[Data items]
(** * BusTub buffer-pool core: LRU-K replacer and extendible hash table

    A shallow embedding of [src/lru_k_replacer.cpp] and
    [src/extendible_hash_table.cpp], with the properties of the
    specification stated over it.

    Conventions.
    - [size_t] values are integers in [0, 2^64); every arithmetic result
      stored in a [size_t] is reduced with [wrap64].
    - [frame_id_t] is a signed integer type (the code stores [-1] in it);
      BusTub declares it as a 32-bit [int], and
      [static_cast<frame_id_t>] is [to_frame_id].
    - [int] depths, masks and counters of the hash table are integers
      in [Z]; up to a global depth of 30 these are the values of the
      program.  Signed overflow has no defined behaviour in C++:
      [Insert_int] is [Insert] with every [int] computation checked, and
      [Insert_int_iff] relates the two.
    - The mutexes are not modelled: every operation holds the single
      latch of its component from entry to exit, so the operations are
      atomic state transformers. *)

From Stdlib Require Import ZArith Lia.
From stdpp Require Import base option list gmap fin_maps sorting.

Local Open Scope Z_scope.

(** ** Machine integers *)

Definition SIZE_MAX : Z := 2 ^ 64 - 1.

Definition wrap64 (z : Z) : Z := z mod 2 ^ 64.

(** Conversion of a [size_t] to the signed 32-bit [frame_id_t]. *)
Definition to_frame_id (z : Z) : Z := (z + 2 ^ 31) mod 2 ^ 32 - 2 ^ 31.

Module Replacer.

(** ** Data model of the LRU-K replacer *)

(** [Frame]: the per-frame record of the header; [history_] is oldest
    first, [push_back] appends and [pop_front] drops the head. *)
Record Frame := mkFrame {
  history_ : list Z;
  k_distance_ : Z;
  is_evictable_ : bool
}.

(** Modelled from the spec: the default member values of a freshly
    created [Frame] live in the absent header; the spec gives an empty
    history and [is_evictable = false], and the cached distance is
    overwritten by [UpdateKDistance] before it is ever read. *)
Definition default_frame : Frame := mkFrame [] 0 false.

Record LRUKReplacer := mkReplacer {
  frames_ : gmap Z Frame;
  current_timestamp_ : Z;
  curr_size_ : Z;
  replacer_size_ : Z;
  k_ : Z
}.

(** Outcome of an operation that may throw: the state carried by
    [Throw] is the state at the throw statement; [Undefined] is an
    out-of-range iterator dereference. *)
Inductive error := InvalidFrameId | NonEvictableRemoval.

Inductive result :=
| Ok (s : LRUKReplacer)
| Throw (e : error) (s : LRUKReplacer)
| Undefined.
(** * User management app: schema-driven validation, form controller, CRUD hook

    A shallow embedding of
    - [src/utils/validation.ts]   (validators, router, whole-form validation),
    - [src/config/userSchema.ts]  (the field schema),
    - [src/components/UserForm.tsx] (the form state controller),
    - [src/hooks/useUserCRUD.ts]  (the create operation of the CRUD hook),
    together with the properties of these functions.

    JavaScript strings are sequences of UTF-16 code units; a code unit is a
    number [N], a string is a [list N].  String literals of the source are
    written [lit "..."].  Plain objects used as dictionaries are finite maps
    keyed by strings ([gmap (list N) _]); a lookup reads own properties. *)

From Stdlib Require Import NArith String Ascii Bool Lia.
From stdpp Require Import base option list gmap.

Local Open Scope N_scope.

(** ** JavaScript strings *)

Module JS.

(** A source literal (ASCII) as a sequence of code units. *)
Fixpoint lit (s : string) : list N :=
  match s with
  | EmptyString => []
  | String a s' => N_of_ascii a :: lit s'
  end.

(** ToBoolean on a string: only the empty string is falsy. *)
Definition truthy (s : list N) : bool :=
  match s with
  | [] => false
  | _ :: _ => true
  end.

(** [!s] for a string [s]. *)
Definition not (s : list N) : bool := negb (truthy s).

(** [o || d] where [o] is a string or [undefined]. *)
Definition or_else (o : option (list N)) (d : list N) : list N :=
  match o with
  | Some v => if truthy v then v else d
  | None => d
  end.

(** ECMAScript WhiteSpace and LineTerminator code points: what
    [String.prototype.trim] strips and what [\s] matches. *)
Definition isWhiteSpace (c : N) : bool :=
  (c =? 9) || (c =? 10) || (c =? 11) || (c =? 12) || (c =? 13) ||
  (c =? 32) || (c =? 160) || (c =? 5760) ||
  ((8192 <=? c) && (c <=? 8202)) ||
  (c =? 8232) || (c =? 8233) || (c =? 8239) || (c =? 8287) ||
  (c =? 12288) || (c =? 65279).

— Exercise description —
Whenever a line above has the word "every" in it, copy that line.

— Response —
    - [size_t] values are integers in [0, 2^64); every arithmetic result
      [Insert_int] is [Insert] with every [int] computation checked, and
    - The mutexes are not modelled: every operation holds the single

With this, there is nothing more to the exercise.